Essentially, these startups are eliminating the brokers by creating a marketplace where the shippers and transporters can connect directly. And broadly, these startups are also disjointing the big transporters that include smaller truckers in their fleet. Smaller ones would simply leave big transporters when they are able to get enough work through online platforms like TruckSher and Freightix and would not be required to pay commissions.
To sum it up, the freight industry’s new order looks something like this: shippers want their goods delivered; transporters that deliver these goods and startups that are breaking transporters’ large fleets that shippers reach out to; startups that are gunning to eliminate brokers and connect the shippers with transporters directly, digitally; and drivers that execute the deliveries.
The challenge, however, as candidly admitted by Freightix, is that big transporters have recognised that tech can be a problem solver. While they themselves have till now abhorred tech, their posterity and future owners of the business love tech, have degrees in tech and have recognised that technology is something that they can incorporate themselves in their business.
Knowledge about technology is penetrating and a call to arms to stop disruption means that these transporters would use technology to create reverse disruption, making similar apps to connect directly with businesses to move freight
Being the crude businessmen that these transporters are, they are ready to expend resources to make these applications to cut out the startups and connect directly with shippers. After all, these startups are also an expense for transporters because startups make money in the form of variable commissions charged to various stakeholders.

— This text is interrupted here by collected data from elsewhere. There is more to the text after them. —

(** One iteration of the [while] loop, entered with a non-empty frontier. *)
Definition loop_body `{Externals} (cfg : CrawlConfig) (st : state) : state :=
  match to_visit st with
  | [] => st
  | (url, referrer) :: rest =>
      let st := mkState rest (visited st) (results st) (num_requests st) (trace st) in
      if PyStr.is_empty url || bool_decide (url ∈ visited st) then st
      else
        let st := mkState (to_visit st) ({[url]} ∪ visited st) (results st)
                          (num_requests st) (trace st) in
        if should_ignore url (ignore_url_globs cfg) then st
        else
          let outcome := fetch_html (trace st) url in
          let st := mkState (to_visit st) (visited st) (results st)
                            (num_requests st) (trace st ++ [Fetch url])%list in
          match outcome with
          | None => st
          | Some (html, final_url, status) =>
              let st := mkState (to_visit st) (visited st) (results st)
                                (num_requests st + 1) (trace st) in
              if (status >=? 400) || PyStr.is_empty html then st
              else process_page cfg st url html final_url
          end
  end.

(** The state after at most [n] iterations of the loop. *)
Fixpoint run `{Externals} (cfg : CrawlConfig) (n : nat) (st : state) : state :=
  match n with
  | O => st
  | S k => if loop_cond cfg st then run cfg k (loop_body cfg st) else st
  end.

(** The loop with fuel: [None] when the fuel runs out before the loop
    condition fails. *)
Fixpoint crawl_loop `{Externals} (cfg : CrawlConfig) (fuel : nat) (st : state) : option state :=
  if loop_cond cfg st then
    match fuel with
    | O => None
    | S k => crawl_loop cfg k (loop_body cfg st)
    end
  else Some st.

(** [crawl(cfg, logger)] *)
Definition crawl `{Externals} (cfg : CrawlConfig) (fuel : nat) : option (list PageRecord) :=
  option_map results (crawl_loop cfg fuel (init cfg)).

(** The URLs handed to [fetch_html], in order. *)
Definition fetched (tr : list event) : list string :=
  omap (fun e => match e with Fetch u => Some u | _ => None end) tr.

(** The ways one iteration can go, read off [loop_body]: the entry is
    discarded, ignored, its fetch raises, the response is unusable, or the
    page is processed. *)
Inductive iteration `{Externals} (cfg : CrawlConfig) (st : state) : state -> Prop :=
| it_discarded url referrer rest :
    to_visit st = (url, referrer) :: rest ->
    PyStr.is_empty url || bool_decide (url ∈ visited st) = true ->
    iteration cfg st
      (mkState rest (visited st) (results st) (num_requests st) (trace st))
| it_ignored url referrer rest :
    to_visit st = (url, referrer) :: rest ->
    PyStr.is_empty url || bool_decide (url ∈ visited st) = false ->
    should_ignore url (ignore_url_globs cfg) = true ->
    iteration cfg st
      (mkState rest ({[url]} ∪ visited st) (results st) (num_requests st) (trace st))
| it_fetch_failed url referrer rest :
    to_visit st = (url, referrer) :: rest ->
    PyStr.is_empty url || bool_decide (url ∈ visited st) = false ->
    should_ignore url (ignore_url_globs cfg) = false ->
    fetch_html (trace st) url = None ->
    iteration cfg st
      (mkState rest ({[url]} ∪ visited st) (results st) (num_requests st)
               (trace st ++ [Fetch url])%list)
| it_unusable url referrer rest html final_url status :
    to_visit st = (url, referrer) :: rest ->
    PyStr.is_empty url || bool_decide (url ∈ visited st) = false ->
    should_ignore url (ignore_url_globs cfg) = false ->
    fetch_html (trace st) url = Some (html, final_url, status) ->
    (status >=? 400) || PyStr.is_empty html = true ->
    iteration cfg st
      (mkState rest ({[url]} ∪ visited st) (results st) (num_requests st + 1)
               (trace st ++ [Fetch url])%list)
| it_processed url referrer rest html final_url status :
    to_visit st = (url, referrer) :: rest ->
    PyStr.is_empty url || bool_decide (url ∈ visited st) = false ->
    should_ignore url (ignore_url_globs cfg) = false ->
    fetch_html (trace st) url = Some (html, final_url, status) ->
    (status >=? 400) || PyStr.is_empty html = false ->
    iteration cfg st
      (process_page cfg
         (mkState rest ({[url]} ∪ visited st) (results st) (num_requests st + 1)
                  (trace st ++ [Fetch url])%list)
         url html final_url).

“It’s best to cut the startups out, they [the transporters] believe. And they are ready to do it,” says Atta. But startups like Freightix are coming up with innovative ways to increase the adoption of their platforms. For instance, Freightix offers loyalty programmes under which the company provides tyre replacement and fuel cards with discounts for transporters and concessions for vehicle maintenance like oil changes, in a bid to keep their platform from dying out.